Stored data
* * * * * * * * *

(* ===== verification/PageInit.v ===== *)
(** * Building the pools: kernel/memory.c (mem_pool_init, get_pages)

    [mem_pool_init] splits the memory above the boot page tables between the
    two pools and lays the three bitmaps out from [MEM_BITMAP_BASE].  The
    messages it prints are not modelled; the pools' locks belong to the thread
    components. *)
From stdpp Require Import base numbers list gmap fin_maps.
From Stdlib Require Import ZArith Lia.
From S2P Require Import Prelude Globals Bitmap Paging PageAlloc.

Section MemPoolInit.
(** The bytes of memory before the call. *)
Variable byte_at : Z -> Z.

(** A bitmap whose [bits] pointer and length have just been assigned.  Its
    bytes are a list of their own: [bitmaps_between] says where in memory they
    lie, and what they must not meet there. *)
Definition place_bitmap (addr len : Z) : bitmap := Bitmap len addr (byte_at <$> seqZ addr len).

Definition mem_pool_init (all_mem : Z) : M mem_state unit :=
  let page_table_size := u32 (PG_SIZE * 256) in
  let used_mem := u32 (page_table_size + 0x100000) in
  let free_mem := u32 (all_mem - used_mem) in
  let free_pages := free_mem / PG_SIZE in
  let kernel_free_pages := free_pages / 2 in
  let user_free_pages := u32 (free_pages - kernel_free_pages) in
  let kbm_len := kernel_free_pages / 8 in
  let ubm_len := user_free_pages / 8 in
  modify (fun s => MemState (machine s)
    (MemPool (place_bitmap MEM_BITMAP_BASE kbm_len) used_mem (u32 (kernel_free_pages * PG_SIZE)))
    (MemPool (place_bitmap (u32 (MEM_BITMAP_BASE + kbm_len)) ubm_len)
       (u32 (used_mem + kernel_free_pages * PG_SIZE)) (u32 (user_free_pages * PG_SIZE)))
    (kernel_vaddr_pool s) (userprog_vaddr_pool s) (cur_pgdir s)) ;;;
  zoom (lens_comp (pool_lens PF_KERNEL) pool_bitmap_lens) bitmap_init ;;;
  zoom (lens_comp (pool_lens PF_USER) pool_bitmap_lens) bitmap_init ;;;
  modify (put (lens_comp (vpool_lens PF_KERNEL) vpool_bitmap_lens)
    (place_bitmap (u32 (MEM_BITMAP_BASE + kbm_len + ubm_len)) kbm_len)) ;;;
  zoom (lens_comp (vpool_lens PF_KERNEL) vpool_bitmap_lens) bitmap_init ;;;
  modify (fun s => put (vpool_lens PF_KERNEL) (VPool (vaddr_bitmap (kernel_vaddr_pool s)) K_HEAP_START) s).

(** ** What it builds *)
Definition kernel_pages (all_mem : Z) : Z := (all_mem - 0x200000) / 4096 / 2.
Definition user_pages (all_mem : Z) : Z := (all_mem - 0x200000) / 4096 - kernel_pages all_mem.

(** A zeroed bitmap of [len] bytes at [addr]. *)
Definition zero_bitmap (b : bitmap) (addr len : Z) : Prop :=
  bitmap_ok b /\ bits_addr b = addr /\ btmp_bytes_len b = len /\ forall i, bit b i = false.

Hypothesis bytes : forall a, is_u8 (byte_at a).

Lemma place_bitmap_ok addr len : 0 <= len < 0x10000000 -> bitmap_ok (place_bitmap addr len).
Proof.
  intros Hl. split; simpl; [done | |].
  - rewrite length_fmap, length_seqZ. lia.
  - apply Forall_fmap, Forall_forall. intros a _. apply bytes.
Qed.

Lemma place_init addr len (Q : unit -> bitmap -> Prop) :
  0 <= len < 0x10000000 -> addr <> NULL ->
  (forall b, zero_bitmap b addr len -> Q tt b) -> wp bitmap_init (place_bitmap addr len) Q.
Proof.
  intros Hl Ha HQ. eapply wp_mono; [apply bitmap_init_ok; [by apply place_bitmap_ok | done]|].
  intros [] b (H1 & H2 & H3 & H4). by apply HQ.
Qed.

Lemma pages_bounds all_mem :
  0x200000 <= all_mem < 0x100000000 ->
  0 <= kernel_pages all_mem /\ kernel_pages all_mem <= user_pages all_mem <= kernel_pages all_mem + 1 /\
  0x200000 + (kernel_pages all_mem + user_pages all_mem) * 4096 <= all_mem /\
  kernel_pages all_mem < 2 ^ 19 /\ user_pages all_mem <= 2 ^ 19.
Proof.
  intros Hm. unfold user_pages, kernel_pages. set (n := (all_mem - 0x200000) / 4096).
  pose proof (Z.div_mod (all_mem - 0x200000) 4096 ltac:(lia)).
  pose proof (Z.mod_pos_bound (all_mem - 0x200000) 4096).
  pose proof (Z.div_mod n 2 ltac:(lia)). pose proof (Z.mod_pos_bound n 2). lia.
Qed.

Lemma mem_pool_init_ok s all_mem :
  0x200000 <= all_mem < 0x100000000 ->
  let k := kernel_pages all_mem in let u := user_pages all_mem in
  wp (mem_pool_init all_mem) s (fun _ s' => exists kb ub vb,
    s' = MemState (machine s) (MemPool kb 0x200000 (k * 4096)) (MemPool ub (0x200000 + k * 4096) (u * 4096))
      (VPool vb K_HEAP_START) (userprog_vaddr_pool s) (cur_pgdir s) /\
    zero_bitmap kb MEM_BITMAP_BASE (k / 8) /\ zero_bitmap ub (MEM_BITMAP_BASE + k / 8) (u / 8) /\
    zero_bitmap vb (MEM_BITMAP_BASE + k / 8 + u / 8) (k / 8)).
Proof.
  intros Hm k u. destruct (pages_bounds all_mem Hm) as (B1 & B2 & B3 & B4 & B5). fold k u in B1, B2, B3, B4, B5.
  pose proof (Z.div_mod k 8 ltac:(lia)). pose proof (Z.mod_pos_bound k 8).
  pose proof (Z.div_mod u 8 ltac:(lia)). pose proof (Z.mod_pos_bound u 8).
  unfold mem_pool_init, PG_SIZE. change (u32 (u32 (4096 * 256) + 0x100000)) with 0x200000.
  rewrite (u32_id (all_mem - 0x200000)) by (unfold is_u32; lia).
  fold (kernel_pages all_mem). fold k.
  change ((all_mem - 0x200000) / 4096 - k) with u.
  rewrite (u32_id u), (u32_id (k * 4096)), (u32_id (u * 4096)), (u32_id (0x200000 + k * 4096)),
    (u32_id (MEM_BITMAP_BASE + k / 8)), (u32_id (MEM_BITMAP_BASE + k / 8 + u / 8))
    by (unfold is_u32, MEM_BITMAP_BASE; lia).
  unfold MEM_BITMAP_BASE. wp_step. wp_step. wp_step. wp_step.
  apply place_init; [lia | by unfold NULL |]. intros kb Hkb. wp_step. wp_step.
  apply place_init; [lia | unfold NULL; lia |]. intros ub Hub. wp_step. wp_step. wp_step. wp_step.
  apply place_init; [lia | unfold NULL; lia |]. intros vb Hvb. wp_step.
  exists kb, ub, vb. done.
Qed.
End MemPoolInit.

(** The page tables of the boot loader: all tables, and all frames mapped
    outside the first 4 MB, lie below 2 MB; nothing is mapped in the heap. *)
Record boot_tables (m : mmu) : Prop := {
  boot_wf : pt_wf m;
  boot_pt : forall f, pt_frame m f -> f < 0x200000;
  boot_low : forall va f, managed va -> page_frame m va = Some f -> f < 0x200000;
  boot_inj : forall va va' f, managed va -> managed va' -> page_frame m va = Some f ->
    page_frame m va' = Some f -> va / 4096 = va' / 4096;
  boot_heap : forall va, managed va -> K_HEAP_START <= va -> page_frame m va = None;
}.

Lemma zero_bitmap_frame b addr len st sz f :
  zero_bitmap b addr len -> frame_free (MemPool b st sz) f -> st <= f < st + 8 * len * 4096.
Proof. intros (_ & _ & Hl & _) (i & Hi & _ & ->). simpl in *. unfold nbits in Hi. rewrite Hl in Hi. lia. Qed.

Lemma zero_pool_ok b addr len st sz :
  zero_bitmap b addr len -> 0 < st -> st mod 4096 = 0 -> st + 8 * len * 4096 <= 0x100000000 ->
  pool_ok (MemPool b st sz).
Proof. intros (H1 & _ & Hl & _) H2 H3 H4. split; simpl; unfold nbits; rewrite ?Hl; try done. Qed.

Lemma boot_mem_ok m kb ub vb ksz usz k u uv :
  boot_tables m -> 0 <= k < 2 ^ 18 -> 0 <= u -> k + u + 512 <= 2 ^ 20 -> 0xc0100000 + k * 4096 <= 1023 * 2 ^ 22 ->
  zero_bitmap kb MEM_BITMAP_BASE (k / 8) -> zero_bitmap ub (MEM_BITMAP_BASE + k / 8) (u / 8) ->
  zero_bitmap vb (MEM_BITMAP_BASE + k / 8 + u / 8) (k / 8) ->
  mem_ok (MemState m (MemPool kb 0x200000 ksz) (MemPool ub (0x200000 + k * 4096) usz)
    (VPool vb K_HEAP_START) uv NULL).
Proof.
  intros Hb Hk Hu Hku Htop Hkb Hub Hvb.
  pose proof (Z.div_mod k 8 ltac:(lia)). pose proof (Z.mod_pos_bound k 8).
  pose proof (Z.div_mod u 8 ltac:(lia)). pose proof (Z.mod_pos_bound u 8).
  set (s := MemState _ _ _ _ _ _).
  assert (forall f, free_frame s f -> 0x200000 <= f) as Hfree.
  { intros f [[] Hf]; [eapply (zero_bitmap_frame kb) in Hf | eapply (zero_bitmap_frame ub) in Hf]; eauto; lia. }
  split.
  - apply Hb.
  - intros []; eapply zero_pool_ok; eauto; try lia. by rewrite Z_mod_plus_full.
  - unfold pool_top, nbits. simpl. destruct Hkb as (_ & _ & -> & _). lia.
  - intros [] Hl; [|by specialize (Hl eq_refl)]. destruct Hvb as (Hz1 & _ & Hl' & _).
    split; simpl; unfold nbits; rewrite ?Hl'; try done. unfold K_HEAP_START. lia.
  - intros Hl. by specialize (Hl eq_refl).
  - intros f Hf Hfr%Hfree. apply (boot_pt m Hb) in Hf. lia.
  - intros va f Hva Hf Hfr%Hfree. apply (boot_low m Hb va) in Hf; [lia | done].
  - apply Hb.
  - intros [] va Hl; [|by specialize (Hl eq_refl)]. intros (i & Hi & _ & ->).
    destruct Hvb as (_ & _ & Hl' & _). simpl in Hi. unfold nbits in Hi. rewrite Hl' in Hi.
    cbn [vpool_get kernel_vaddr_pool s vaddr_start]. unfold K_HEAP_START in *.
    apply (boot_heap m Hb); [apply managed_range; lia | unfold K_HEAP_START; lia].
Qed.

(** The page of the main thread's task structure and stack (global.h:72; the
    loader sets [esp] to its end). *)
Definition MAIN_PCB : Z := 0xc009e000.

(** The bytes of the three bitmaps fill a part of memory from [lo] on, one
    after the other, and end at or below [hi]. *)
Definition bitmaps_between (m : mem_state) (lo hi : Z) : Prop :=
  let kb := mem_pool_bitmap (kernel_mem_pool m) in
  let ub := mem_pool_bitmap (user_mem_pool m) in
  let vb := vaddr_bitmap (kernel_vaddr_pool m) in
  bits_addr kb = lo /\ bits_addr ub = bits_addr kb + btmp_bytes_len kb /\
  bits_addr vb = bits_addr ub + btmp_bytes_len ub /\ bits_addr vb + btmp_bytes_len vb <= hi.

(** [n] frames of the kernel's pool and [n] addresses of its heap, all free. *)
Definition fresh_pools (m : mem_state) (n : Z) : Prop :=
  let kb := mem_pool_bitmap (kernel_mem_pool m) in
  let vb := vaddr_bitmap (kernel_vaddr_pool m) in
  nbits kb = n /\ nbits vb = n /\ forall i, bit kb i = false /\ bit vb i = false.

(** Up to 1 GB, on the loader's page tables, the allocator's invariant holds;
    up to 343 MB the bitmaps keep clear of the main thread's page. *)
Lemma mem_pool_boot_ok byte_at s all_mem :
  (forall a, is_u8 (byte_at a)) -> 0x200000 <= all_mem <= 0x40000000 -> boot_tables (machine s) -> cur_pgdir s = NULL ->
  wp (mem_pool_init byte_at all_mem) s (fun _ s' => mem_ok s' /\ machine s' = machine s /\ cur_pgdir s' = NULL /\
    vaddr_start (kernel_vaddr_pool s') = K_HEAP_START /\
    fresh_pools s' (8 * (kernel_pages all_mem / 8)) /\
    (all_mem <= 0x15755000 -> bitmaps_between s' MEM_BITMAP_BASE MAIN_PCB)).
Proof.
  intros Hbytes Hm Hb Hpg. eapply wp_mono; [apply (mem_pool_init_ok byte_at Hbytes s all_mem); lia|].
  intros [] s' (kb & ub & vb & -> & Hkb & Hub & Hvb). destruct (pages_bounds all_mem ltac:(lia)) as (B1 & B2 & B3 & B4 & B5).
  split; [rewrite Hpg; apply (boot_mem_ok _ _ _ _ _ _ (kernel_pages all_mem) (user_pages all_mem)); try done; lia|].
  do 3 (split; [done|]).
  destruct Hkb as (_ & Ek & Lk & Zk), Hub as (_ & Eu & Lu & _), Hvb as (_ & Ev & Lv & Zv). split.
  { unfold fresh_pools, nbits. simpl. rewrite Lk, Lv. split; [lia|]. split; [lia|]. intros i. by split. }
  intros Hle. unfold bitmaps_between. simpl. rewrite Ek, Eu, Ev, Lk, Lu, Lv.
  unfold MEM_BITMAP_BASE, MAIN_PCB. do 3 (split; [done|]). Z.div_mod_to_equations. lia.
Qed.

(** ** Properties *)

(** C18: with at least 2 MB of memory, [mem_pool_init] gives every pool whole
    pages above the boot page tables, inside the memory there is, the user
    pool right after the kernel pool and at most one page larger; the three
    bitmaps are all free and lie next to each other, without overlap, from
    [MEM_BITMAP_BASE] on.  Up to 1 GB, started on the boot loader's page
    tables, it establishes the allocator's invariant; and up to 343 MB the
    bitmaps end below the kernel's own task page at 0xc009e000. *)
Theorem mem_pool_init_correct (byte_at : Z -> Z) (s : mem_state) (all_mem : Z)
    (Hbytes : forall a, is_u8 (byte_at a)) (Hm : 0x200000 <= all_mem < 0x100000000) :
  exists s', mem_pool_init byte_at all_mem s = Ok (tt, s') /\ machine s' = machine s /\
    (let kp := kernel_mem_pool s' in let up := user_mem_pool s' in
     let vb := vaddr_bitmap (kernel_vaddr_pool s') in
     let kb := mem_pool_bitmap kp in let ub := mem_pool_bitmap up in
     phy_addr_start kp = 0x200000 /\ phy_addr_start up = 0x200000 + pool_size kp /\
     pool_size kp <= pool_size up <= pool_size kp + 4096 /\
     phy_addr_start up + pool_size up <= all_mem /\
     nbits kb * 4096 <= pool_size kp /\ nbits ub * 4096 <= pool_size up /\
     (forall i, bit kb i = false /\ bit ub i = false /\ bit vb i = false) /\
     bits_addr kb = MEM_BITMAP_BASE /\ bits_addr ub = bits_addr kb + btmp_bytes_len kb /\
     bits_addr vb = bits_addr ub + btmp_bytes_len ub /\
     (all_mem <= 0x15755000 -> bits_addr vb + btmp_bytes_len vb <= 0xc009e000)) /\
    (all_mem <= 0x40000000 -> boot_tables (machine s) -> cur_pgdir s = NULL -> mem_ok s').
Proof.
  destruct (wp_ok_inv _ _ _ (mem_pool_init_ok byte_at Hbytes s all_mem Hm))
    as ([] & s' & E & kb & ub & vb & -> & Hkb & Hub & Hvb).
  eexists. split; [exact E|]. split; [done|].
  destruct (pages_bounds all_mem Hm) as (B1 & B2 & B3 & B4 & B5).
  set (k := kernel_pages all_mem) in *. set (u := user_pages all_mem) in *.
  pose proof (Z.div_mod k 8 ltac:(lia)). pose proof (Z.mod_pos_bound k 8).
  pose proof (Z.div_mod u 8 ltac:(lia)). pose proof (Z.mod_pos_bound u 8).
  split.
  - cbn [kernel_mem_pool user_mem_pool kernel_vaddr_pool mem_pool_bitmap vaddr_bitmap phy_addr_start pool_size].
    unfold nbits. destruct Hkb as (_ & -> & -> & Zk), Hub as (_ & -> & -> & Zu), Hvb as (_ & -> & -> & Zv).
    unfold MEM_BITMAP_BASE. do 6 (split; [done || lia|]). split; [done|]. lia.
  - intros Hle Hb Hpg. rewrite Hpg. apply (boot_mem_ok _ _ _ _ _ _ k u); try done; lia.
Qed.

Definition example_boot : mem_state :=
  MemState (Mmu {[ 0x100000 + 4 * 1023 := 0x100007; 0x100000 + 4 * 768 := 0x101007 ]} 0x100000)
    (MemPool (Bitmap 0 0 []) 0 0) (MemPool (Bitmap 0 0 []) 0 0) (VPool (Bitmap 0 0 []) 0)
    (VPool (Bitmap 0 0 []) 0) NULL.

Lemma mem_pool_init_correct_witness :
  exists s', mem_pool_init (fun _ => 0) 0x2000000 example_boot = Ok (tt, s') /\
    machine s' = machine example_boot.
Proof.
  destruct (mem_pool_init_correct (fun _ => 0) example_boot 0x2000000) as (s' & E & Hs & _).
  - intros a. unfold is_u8. lia.
  - lia.
  - exists s'. split; [exact E | exact Hs].
Defined.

* * * * * * * * *

> _ASSIGNMENT_
Please give an exact copy of the entries above, from the line with "messages it prints" down to the line with "(** The bytes of memory before the call. *)", inclusive, and nothing else.

> _EXERCISE ANSWER_
    messages it prints are not modelled; the pools' locks belong to the thread
    components. *)
From stdpp Require Import base numbers list gmap fin_maps.
From Stdlib Require Import ZArith Lia.
From S2P Require Import Prelude Globals Bitmap Paging PageAlloc.

Section MemPoolInit.
(** The bytes of memory before the call. *)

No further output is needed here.